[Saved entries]
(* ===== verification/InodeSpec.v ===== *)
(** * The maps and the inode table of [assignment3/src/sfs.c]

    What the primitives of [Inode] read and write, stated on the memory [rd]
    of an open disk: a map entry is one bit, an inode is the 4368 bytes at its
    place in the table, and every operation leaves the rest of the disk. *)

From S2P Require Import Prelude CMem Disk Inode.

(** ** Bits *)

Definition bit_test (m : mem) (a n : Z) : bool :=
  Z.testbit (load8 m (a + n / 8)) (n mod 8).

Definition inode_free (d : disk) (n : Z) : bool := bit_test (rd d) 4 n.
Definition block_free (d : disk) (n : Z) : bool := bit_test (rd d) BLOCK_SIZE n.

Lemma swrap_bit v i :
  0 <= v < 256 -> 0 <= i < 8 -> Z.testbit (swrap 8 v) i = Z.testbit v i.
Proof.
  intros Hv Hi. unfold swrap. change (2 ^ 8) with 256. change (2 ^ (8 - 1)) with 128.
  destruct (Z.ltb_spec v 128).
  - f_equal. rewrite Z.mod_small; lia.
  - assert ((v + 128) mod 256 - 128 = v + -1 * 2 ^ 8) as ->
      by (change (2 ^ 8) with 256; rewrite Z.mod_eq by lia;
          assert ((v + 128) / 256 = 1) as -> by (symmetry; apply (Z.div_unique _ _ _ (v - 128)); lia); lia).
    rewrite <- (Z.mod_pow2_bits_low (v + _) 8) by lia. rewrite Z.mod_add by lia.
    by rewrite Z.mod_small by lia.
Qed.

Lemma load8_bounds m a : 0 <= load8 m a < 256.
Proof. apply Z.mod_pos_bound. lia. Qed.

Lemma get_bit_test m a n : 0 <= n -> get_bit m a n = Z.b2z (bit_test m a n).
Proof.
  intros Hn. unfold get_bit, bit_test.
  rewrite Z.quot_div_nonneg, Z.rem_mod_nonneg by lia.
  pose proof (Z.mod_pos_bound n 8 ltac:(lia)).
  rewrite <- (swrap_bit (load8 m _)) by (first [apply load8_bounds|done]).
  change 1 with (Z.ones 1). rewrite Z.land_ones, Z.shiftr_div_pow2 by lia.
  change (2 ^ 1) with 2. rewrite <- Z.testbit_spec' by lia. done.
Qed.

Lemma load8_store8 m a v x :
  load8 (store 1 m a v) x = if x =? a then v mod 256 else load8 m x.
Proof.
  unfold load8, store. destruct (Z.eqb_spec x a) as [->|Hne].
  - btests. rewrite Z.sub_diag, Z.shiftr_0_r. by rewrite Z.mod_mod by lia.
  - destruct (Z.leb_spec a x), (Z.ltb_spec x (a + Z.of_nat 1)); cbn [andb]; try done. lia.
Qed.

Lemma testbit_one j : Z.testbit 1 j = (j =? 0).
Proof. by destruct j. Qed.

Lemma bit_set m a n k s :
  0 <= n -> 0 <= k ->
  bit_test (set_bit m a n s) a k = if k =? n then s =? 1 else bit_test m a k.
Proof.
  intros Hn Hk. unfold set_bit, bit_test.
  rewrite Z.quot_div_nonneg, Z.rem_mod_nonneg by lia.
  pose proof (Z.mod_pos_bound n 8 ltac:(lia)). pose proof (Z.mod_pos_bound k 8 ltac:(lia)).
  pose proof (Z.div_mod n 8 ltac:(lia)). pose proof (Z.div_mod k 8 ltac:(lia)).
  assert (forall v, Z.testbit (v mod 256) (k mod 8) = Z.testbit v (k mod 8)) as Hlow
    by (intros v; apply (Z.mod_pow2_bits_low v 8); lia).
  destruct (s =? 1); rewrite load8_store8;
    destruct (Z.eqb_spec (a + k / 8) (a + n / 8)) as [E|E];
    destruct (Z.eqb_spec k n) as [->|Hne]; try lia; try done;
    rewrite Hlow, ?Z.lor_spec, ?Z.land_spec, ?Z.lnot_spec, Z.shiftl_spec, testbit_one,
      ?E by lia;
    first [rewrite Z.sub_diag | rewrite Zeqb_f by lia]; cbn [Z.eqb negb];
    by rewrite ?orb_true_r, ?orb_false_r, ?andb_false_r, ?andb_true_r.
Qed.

◆ **Exercise description**:
Looking at the data above, how many lines hold the string "done"? Reply with only the number.

◆ **Response area**:
4